═══ Input data ═══
(** A read of [schema] that returns has returned the entries of the
    frame as it is at that moment. *)
Lemma runs_get_schema_returns (this : DataFrame) st (f : list Series) sch st' :
  st !! _df this = Some f →
  NoDup (Frame.columns f) →
  runs (df.get_schema this) st (Ok sch, st') →
  sch = schema_entries (own_columns f) ∧ st' = st.
Proof.
  intros Hf Hnd Hrun.
  destruct (decide ("getColumns" ∈ Frame.columns f)) as [Hg|Hg].
  - by apply (runs_get_schema_shadowed this st f _ Hf Hg) in Hrun.
  - apply (runs_get_schema this st f _ Hf Hnd Hg) in Hrun.
    by injection Hrun as -> ->.
Qed.

Lemma insert_column_NoDup i s (f : list Series) :
  can_insert i s f = true → NoDup (Frame.columns f) →
  NoDup (Frame.columns (insert_column i s f)).
Proof.
  unfold can_insert, has_column. intros Hcan Hnd.
  apply andb_prop in Hcan as [Hcan _]. apply andb_prop in Hcan as [_ Hfresh].
  apply negb_true_iff, bool_decide_eq_false in Hfresh.
  unfold insert_column, Frame.columns in *.
  rewrite fmap_app, fmap_cons, <- Permutation_middle.
  rewrite <- fmap_app, take_drop. by apply NoDup_cons.
Qed.

Lemma replace_column_NoDup i s (f : list Series) :
  can_replace i s f = true → NoDup (Frame.columns f) →
  NoDup (Frame.columns (replace_column i s f)).
Proof.
  unfold can_replace, has_column. intros Hcan Hnd.
  apply andb_prop in Hcan as [Hcan Hfresh].
  apply andb_prop in Hcan as [Hi _].
  apply Nat.ltb_lt in Hi.
  apply negb_true_iff, bool_decide_eq_false in Hfresh.
  unfold replace_column, Frame.columns, Frame.width in *.
  rewrite insert_take_drop by done.
  rewrite fmap_app, fmap_cons, <- Permutation_middle.
  rewrite <- fmap_app, <- delete_take_drop. apply NoDup_cons.
  split; [done|]. rewrite list_fmap_delete.
  eapply sublist_NoDup; [exact Hnd|]. apply sublist_delete.
Qed.

(** C4, as the code has it. On every access [schema] is recomputed from
    the current columns and changes nothing.  On a frame without a column
    named ["getColumns"] it holds one entry per column other than
    ["__proto__"], mapping the column's name to its dtype, in column
    order; this also holds right after [insertAtIdx] and [replaceAtIdx].
    Its keys are the column names other than ["__proto__"]; they enumerate
    in column order when no name is an array index, and otherwise with the
    array-index names first.  On a frame with a column named
    ["getColumns"] reading [schema] throws a TypeError. *)
Theorem schema_is_derived (this : DataFrame) st (f : list Series) :
  st !! _df this = Some f →
  NoDup (Frame.columns f) →
  ("getColumns" ∉ Frame.columns f →
   ∀ out, runs (df.get_schema this) st out
          ↔ out = (Ok (schema_entries (own_columns f)), st))
  ∧ ("getColumns" ∈ Frame.columns f →
     ∀ out, runs (df.get_schema this) st out
            ↔ out = (Err (not_a_function "this" "getColumns"), st))
  ∧ (∀ s, s ∈ f → name s ≠ "__proto__" →
          Js.get (schema_entries (own_columns f)) (name s) = Some (dtype s))
  ∧ (∀ k, is_Some (Js.get (schema_entries (own_columns f)) k)
          ↔ k ∈ Frame.columns f ∧ k ≠ "__proto__")
  ∧ Js.keys (schema_entries (own_columns f)) ≡ₚ own_keys (Frame.columns f)
  ∧ Js.keys (schema_entries (own_columns f))
    = Js.key_order (own_keys (Frame.columns f))
  ∧ (Forall (fun k => Js.is_array_index k = false) (Frame.columns f) →
     Js.keys (schema_entries (own_columns f)) = own_keys (Frame.columns f))
  ∧ (∀ idx s sch st',
       runs (df.insertAtIdx this idx s >> df.get_schema this) st
            (Ok sch, st') →
       ∃ i, as_index idx = Some i
            ∧ st' !! _df this = Some (insert_column i s f)
            ∧ sch = schema_entries (own_columns (insert_column i s f)))
  ∧ (∀ idx s sch st',
       runs (let* d := df.replaceAtIdx this idx s in df.get_schema d) st
            (Ok sch, st') →
       ∃ i, as_index idx = Some i
            ∧ st' !! _df this = Some (replace_column i s f)
            ∧ sch = schema_entries (own_columns (replace_column i s f))).
Proof.
  intros Hf Hnd.
  pose proof (lookup_lt_Some _ _ _ Hf) as Hlt.
  split; [intros Hg out; by apply (runs_get_schema this st f)|].
  split; [intros Hg out; by apply (runs_get_schema_shadowed this st f)|].
  split.
  { intros s Hs Hname. apply get_schema_entries.
    - by apply own_columns_NoDup.
    - by apply elem_of_own_columns. }
  split.
  { intros k. rewrite get_is_Some, schema_entries_keys, columns_own_columns.
    apply elem_of_own_keys. }
  unfold Js.keys. rewrite schema_entries_keys, columns_own_columns.
  split; [apply key_order_perm|]. split; [done|].
  split.
  { intros Hplain. apply key_order_plain.
    apply Forall_forall. intros k Hk. apply elem_of_own_keys in Hk as [Hk _].
    rewrite Forall_forall in Hplain. by apply Hplain. }
  split.
  - intros idx s sch st'. rewrite runs_bind.
    intros (r & st1 & Hins & Hget).
    unfold df.insertAtIdx in Hins. apply runs_call in Hins.
    simpl in Hins. unfold on_frame in Hins. rewrite Hf in Hins.
    destruct (as_index idx) as [i|]; [|by destruct Hins as [e [= -> ->]]].
    destruct (can_insert i s f) eqn:Hcan;
      [|by destruct Hins as [e [= -> ->]]].
    injection Hins as -> ->.
    assert (Hf' : <[_df this := insert_column i s f]> st !! _df this
                  = Some (insert_column i s f))
      by by apply list_lookup_insert_eq.
    apply (runs_get_schema_returns this _ _ _ _ Hf') in Hget as [-> ->];
      [|by apply insert_column_NoDup].
    eauto.
  - intros idx s sch st'. rewrite runs_bind.
    intros (r & st1 & Hrep & Hget).
    unfold df.replaceAtIdx in Hrep. apply runs_bind in Hrep.
    destruct Hrep as (r0 & st0 & Hrep & Hret).
    apply runs_call in Hrep.
    simpl in Hrep. unfold on_frame in Hrep. rewrite Hf in Hrep.
    destruct (as_index idx) as [i|];
      [|destruct Hrep as [e [= -> ->]]; simpl in Hret;
        injection Hret as -> ->; discriminate Hget].
    destruct (can_replace i s f) eqn:Hcan;
      [|destruct Hrep as [e [= -> ->]]; simpl in Hret;
        injection Hret as -> ->; discriminate Hget].
    injection Hrep as -> ->.
    simpl in Hret. injection Hret as -> ->.
    assert (Hf' : <[_df this := replace_column i s f]> st !! _df this
                  = Some (replace_column i s f))
      by by apply list_lookup_insert_eq.
    apply (runs_get_schema_returns this _ _ _ _ Hf') in Hget as [-> ->];
      [|by apply replace_column_NoDup].
    eauto.
Qed.

Lemma schema_is_derived_witness :
  [Examples.two_columns] !! 0 = Some Examples.two_columns
  ∧ NoDup (Frame.columns Examples.two_columns)
  ∧ runs (df.get_schema (_DataFrame 0)) [Examples.two_columns]
         (Ok [("a", Int64); ("b", Utf8)], [Examples.two_columns])
  ∧ Js.keys (schema_entries (own_columns Examples.two_columns)) = ["a"; "b"].
Proof.
  assert (Hnd : NoDup (Frame.columns Examples.two_columns)).
  { apply (bool_decide_unpack _). vm_compute. exact I. }
  assert (Hg : "getColumns" ∉ Frame.columns Examples.two_columns)
    by not_a_column.
  pose proof (schema_is_derived (_DataFrame 0) [Examples.two_columns]
                Examples.two_columns eq_refl Hnd)
    as (Hrun & _ & _ & _ & _ & _ & Hkeys & _).
  split; [reflexivity|]. split; [exact Hnd|].
  split; [by apply (Hrun Hg)|].
  apply Hkeys. repeat constructor.
Defined.

(** Inserting the column ["apple"] at position 1 of [{a, b}] and reading
    [schema] right after: the new entry is there, in its place. *)
Lemma schema_after_insertAtIdx :
  runs (df.insertAtIdx (_DataFrame 0) (of_nat 1) Examples.apple
        >> df.get_schema (_DataFrame 0))
       [Examples.two_columns]
       (Ok [("a", Int64); ("apple", Bool); ("b", Utf8)],
        [Examples.with_apple]).
Proof.
  apply runs_bind. exists (Ok tt), [Examples.with_apple].
  split; [apply runs_call; reflexivity|].
  apply (runs_get_schema (_DataFrame 0) [Examples.with_apple]
           Examples.with_apple _ eq_refl); [|not_a_column|reflexivity].
  apply (bool_decide_unpack _). vm_compute. exact I.
Qed.

(** C4, as stated, fails for a column whose name is an array index: for
    the columns ["b"], ["0"] the keys of the schema enumerate as ["0"],
    ["b"], which is not the column order. *)
Lemma schema_keys_not_in_column_order :
  runs (df.get_schema (_DataFrame 0)) [Examples.numeric_name]
       (Ok [("b", Int64); ("0", Utf8)], [Examples.numeric_name])
  ∧ Frame.columns Examples.numeric_name = ["b"; "0"]
  ∧ Js.keys [("b", Int64); ("0", Utf8)] = ["0"; "b"]
  ∧ Js.keys [("b", Int64); ("0", Utf8)]
    ≠ Frame.columns Examples.numeric_name.
Proof.
  split.
  { apply (runs_get_schema (_DataFrame 0) [Examples.numeric_name]
             Examples.numeric_name _ eq_refl); [|not_a_column|reflexivity].
    apply (bool_decide_unpack _). vm_compute. exact I. }
  split; [reflexivity|]. split; [reflexivity|]. discriminate.
Qed.

(** ** The Proxy handler *)

Lemma runs_getColumn (this : DataFrame) st (f : list Series) n c out :
  st !! _df this = Some f →
  Frame.column f n = Some c →
  runs (df.getColumn this n) st out ↔ out = (Ok c, st).
Proof.
  intros Hf Hc. unfold df.getColumn. rewrite runs_call. simpl.
  unfold on_frame. by rewrite Hf, Hc.
Qed.

Lemma runs_get_columns (this : DataFrame) st (f : list Series) out :
  st !! _df this = Some f →
  runs (df.get_columns this) st out ↔ out = (Ok (Frame.columns f), st).
Proof.
  intros Hf. unfold df.get_columns. rewrite runs_call. simpl.
  unfold on_frame. by rewrite Hf.
Qed.

Lemma runs_enumerable_keys (target : DataFrame) st
    (f : list Series) ks out :
  st !! _df target = Some f →
  Forall (fun k => k ∈ Frame.columns f) ks →
  runs (handler.enumerable_keys target ks) st out ↔ out = (Ok ks, st).
Proof.
  intros Hf Hks. revert out. induction Hks as [|k ks Hk _ IH]; intros out.
  - simpl. done.
  - destruct (column_of_name f k Hk) as (c & Hc & _ & _).
    cbn [handler.enumerable_keys]. unfold handler.getOwnPropertyDescriptor.
    rewrite runs_bind. split.
    + intros (r & st' & Hd & Hrest).
      apply runs_bind in Hd as (r1 & st1 & Hcol & Hret).
      apply (runs_getColumn target st f k c _ Hf Hc) in Hcol.
      injection Hcol as -> ->. simpl in Hret. injection Hret as -> ->.
      apply runs_bind in Hrest as (r2 & st2 & Hks' & Hout).
      apply IH in Hks'. injection Hks' as -> ->. exact Hout.
    + intros ->. exists (Ok (mkDescriptor true true c)), st. split.
      * apply runs_bind. exists (Ok c), st. split; [|done].
        by apply (runs_getColumn target st f k c _ Hf Hc).
      * apply runs_bind. exists (Ok ks), st. split; [by apply IH|done].
Qed.

(** C10, as the code has it. Through the Proxy, reading a property named
    like a column yields that column as a Series, exactly as [getColumn]
    does, also when the name parses as a number; reading any other string
    property that parses as a number yields [row] of that number; and the
    own keys, as [ownKeys] reports them and as [Object.keys] enumerates
    them, are exactly the column names in column order. *)
Theorem proxy_reads (ToNumber : string → Number) (target : DataFrame)
    st (f : list Series) :
  st !! _df target = Some f →
  (∀ s, s ∈ Frame.columns f →
        ∃ c, Frame.column f s = Some c ∧ name c = s ∧ c ∈ f
             ∧ (∀ out, runs (df.getColumn target s) st out
                       ↔ out = (Ok c, st))
             ∧ (∀ out, runs (handler.get ToNumber target (PString s)) st out
                       ↔ out = (Ok (ColumnValue c), st)))
  ∧ (∀ s, s ∉ Frame.columns f →
          isNaN (ToNumber s) = false →
          ∀ out, runs (handler.get ToNumber target (PString s)) st out
                 ↔ ∃ r st', runs (df.row target (ToNumber s)) st (r, st')
                            ∧ out = (match r with
                                     | Ok x => Ok (RowValue x)
                                     | Err e => Err e
                                     end, st'))
  ∧ (∀ out, runs (handler.ownKeys target) st out
            ↔ out = (Ok (Frame.columns f), st))
  ∧ (∀ out, runs (handler.Object_keys target) st out
            ↔ out = (Ok (Frame.columns f), st)).
Proof.
  intros Hf. split; [|split; [|split]].
  - intros s Hs. destruct (column_of_name f s Hs) as (c & Hc & Hn & Hin).
    exists c. repeat apply conj; try done.
    + intros out. by apply (runs_getColumn target st f s c).
    + intros out. unfold handler.get. rewrite runs_bind. split.
      * intros (r & st' & Hcols & Hrest).
        apply (runs_get_columns target st f _ Hf) in Hcols.
        injection Hcols as -> ->.
        rewrite bool_decide_eq_true_2 in Hrest by done.
        apply runs_bind in Hrest as (r1 & st1 & Hcol & Hret).
        apply (runs_getColumn target st f s c _ Hf Hc) in Hcol.
        injection Hcol as -> ->. exact Hret.
      * intros ->. exists (Ok (Frame.columns f)), st.
        split; [by apply (runs_get_columns target st f)|].
        rewrite bool_decide_eq_true_2 by done.
        apply runs_bind. exists (Ok c), st.
        split; [by apply (runs_getColumn target st f s c)|done].
  - intros s Hs Hnum out. unfold handler.get. rewrite runs_bind. split.
    + intros (r & st' & Hcols & Hrest).
      apply (runs_get_columns target st f _ Hf) in Hcols.
      injection Hcols as -> ->.
      rewrite bool_decide_eq_false_2, Hnum in Hrest by done.
      cbn [negb] in Hrest. apply runs_bind in Hrest as (r1 & st1 & Hrow & Hret).
      exists r1, st1. split; [done|]. by destruct r1.
    + intros (r1 & st1 & Hrow & ->).
      exists (Ok (Frame.columns f)), st.
      split; [by apply (runs_get_columns target st f)|].
      rewrite bool_decide_eq_false_2, Hnum by done. cbn [negb].
      apply runs_bind. exists r1, st1. split; [done|]. by destruct r1.
  - intros out. by apply runs_get_columns.
  - intros out. unfold handler.Object_keys, handler.ownKeys.
    rewrite runs_bind. split.
    + intros (r & st' & Hcols & Hrest).
      apply (runs_get_columns target st f _ Hf) in Hcols.
      injection Hcols as -> ->.
      apply (runs_enumerable_keys target st f) in Hrest; [done|done|].
      by apply Forall_forall.
    + intros ->. exists (Ok (Frame.columns f)), st.
      split; [by apply (runs_get_columns target st f)|].
      apply (runs_enumerable_keys target st f); [done| |done].
      by apply Forall_forall.
Qed.
(** ** The similarity of two strings *)

(** The table of edit distances between the prefixes of two strings, by
    its recurrence: [distance_table longer shorter i j] is the distance
    between the first [i] characters of [longer] and the first [j]
    characters of [shorter]. *)
Fixpoint distance_table (longer shorter : string) (i : nat) {struct i}
  : nat -> nat :=
  match i with
  | 0 => fun j => j
  | S i' =>
      fix column (j : nat) : nat :=
        match j with
        | 0 => S i'
        | S j' =>
            if charAt_neq longer i' shorter j'
            then Nat.min (Nat.min (distance_table longer shorter i' j')
                                  (column j'))
                         (distance_table longer shorter i' (S j')) + 1
            else distance_table longer shorter i' j'
        end
  end.

Lemma distance_table_step (longer shorter : string) (i j : nat) :
  distance_table longer shorter (S i) (S j)
  = if charAt_neq longer i shorter j
    then Nat.min (Nat.min (distance_table longer shorter i j)
                          (distance_table longer shorter (S i) j))
                 (distance_table longer shorter i (S j)) + 1
    else distance_table longer shorter i j.
Proof. reflexivity. Qed.
(** * Run orchestrator of the chat gateway: status updates, session reset,
      final payload assembly and Telegram delivery

    A shallow embedding of

      - [auto-reply/reply/status-updates.ts]  (the StatusUpdateController),
      - [auto-reply/reply/status-updates-integration.ts],
      - [auto-reply/reply/agent-runner.ts]    (runReplyAgent, resetSession),
      - [telegram/sent-message-cache.ts] and [telegram/bot/delivery.ts]

    with the properties the specification states about them; further on,
    [telegram/outbound-status.ts], [deleteStatusMessage], the Slack actions
    it relies on and the hints for sensitive configuration fields, with
    properties read off the code.

    Conventions of the embedding.
      - A JavaScript string is the list of its UTF-16 code units.
      - JavaScript numbers that the code only uses as integers (timestamps
        in milliseconds, whole seconds, message ids) are [Z].
      - [Date.now()], [crypto.randomUUID()] and the answers of external
        collaborators (callbacks, bot API, file system, session store
        persistence) are inputs of the operation that consumes them.
      - An asynchronous method runs to its first [await] and is parked
        there; it goes on when the promise it waits for settles, and other
        calls may run in between. The controller's methods are given in
        these pieces ([...Begin], [resume]). The form that takes the
        outcome of the awaited callback as an argument ([sendUpdate],
        [start], [setPhase], [complete], [cleanup]) is the call awaited by
        its caller with nothing else running in between. The outbound
        calls a step makes are collected, in order, in an effect log. *)

From Stdlib Require Import ZArith NArith List String Ascii Bool Lia DecimalString.
From stdpp Require Import base option list gmap strings.

Local Open Scope Z_scope.

(* ===================================================================== *)
(** * JavaScript strings *)
(* ===================================================================== *)

Module JS.

(** UTF-16 code units. *)
Abbreviation jsstring := (list N).

(** An ASCII literal as a JavaScript string. *)
Definition lit (s : string) : jsstring :=
  N_of_ascii <$> list_ascii_of_string s.

(** ECMAScript WhiteSpace and LineTerminator code points, the characters
    [String.prototype.trimEnd] strips. *)
Definition isWhiteSpace (c : N) : bool :=
  ((9 <=? c) && (c <=? 13) || (c =? 32) || (c =? 160) || (c =? 5760)
   || (8192 <=? c) && (c <=? 8202) || (c =? 8232) || (c =? 8233)
   || (c =? 8239) || (c =? 8287) || (c =? 12288) || (c =? 65279))%N.

(** [s.trimEnd()] *)
Fixpoint trimEnd (s : jsstring) : jsstring :=
  match s with
  | [] => []
  | c :: r =>
      match trimEnd r with
      | [] => if isWhiteSpace c then [] else [c]
      | r' => c :: r'
      end
  end.

(** [s.endsWith(search)] *)
Definition endsWith (s search : jsstring) : bool :=
  (length search <=? length s)%nat
  && bool_decide (drop (length s - length search)%nat s = search).

(** Truthiness of a possibly-undefined string: defined and not empty. *)
Definition truthy (o : option jsstring) : bool :=
  match o with
  | Some (_ :: _) => true
  | _ => false
  end.

(** [n.toString()] for an integral number. *)
Definition numToString (z : Z) : jsstring :=
  lit (NilZero.string_of_int (Z.to_int z)).

(** [s.padStart(targetLength, c)] for a one-character filler. *)
Definition padStart (targetLength : nat) (c : N) (s : jsstring) : jsstring :=
  replicate (targetLength - length s)%nat c ++ s.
═══
> Assigned task:
Across the listing above, in how many lines does the string "yields" occur? Give the number only.

> Task response:
2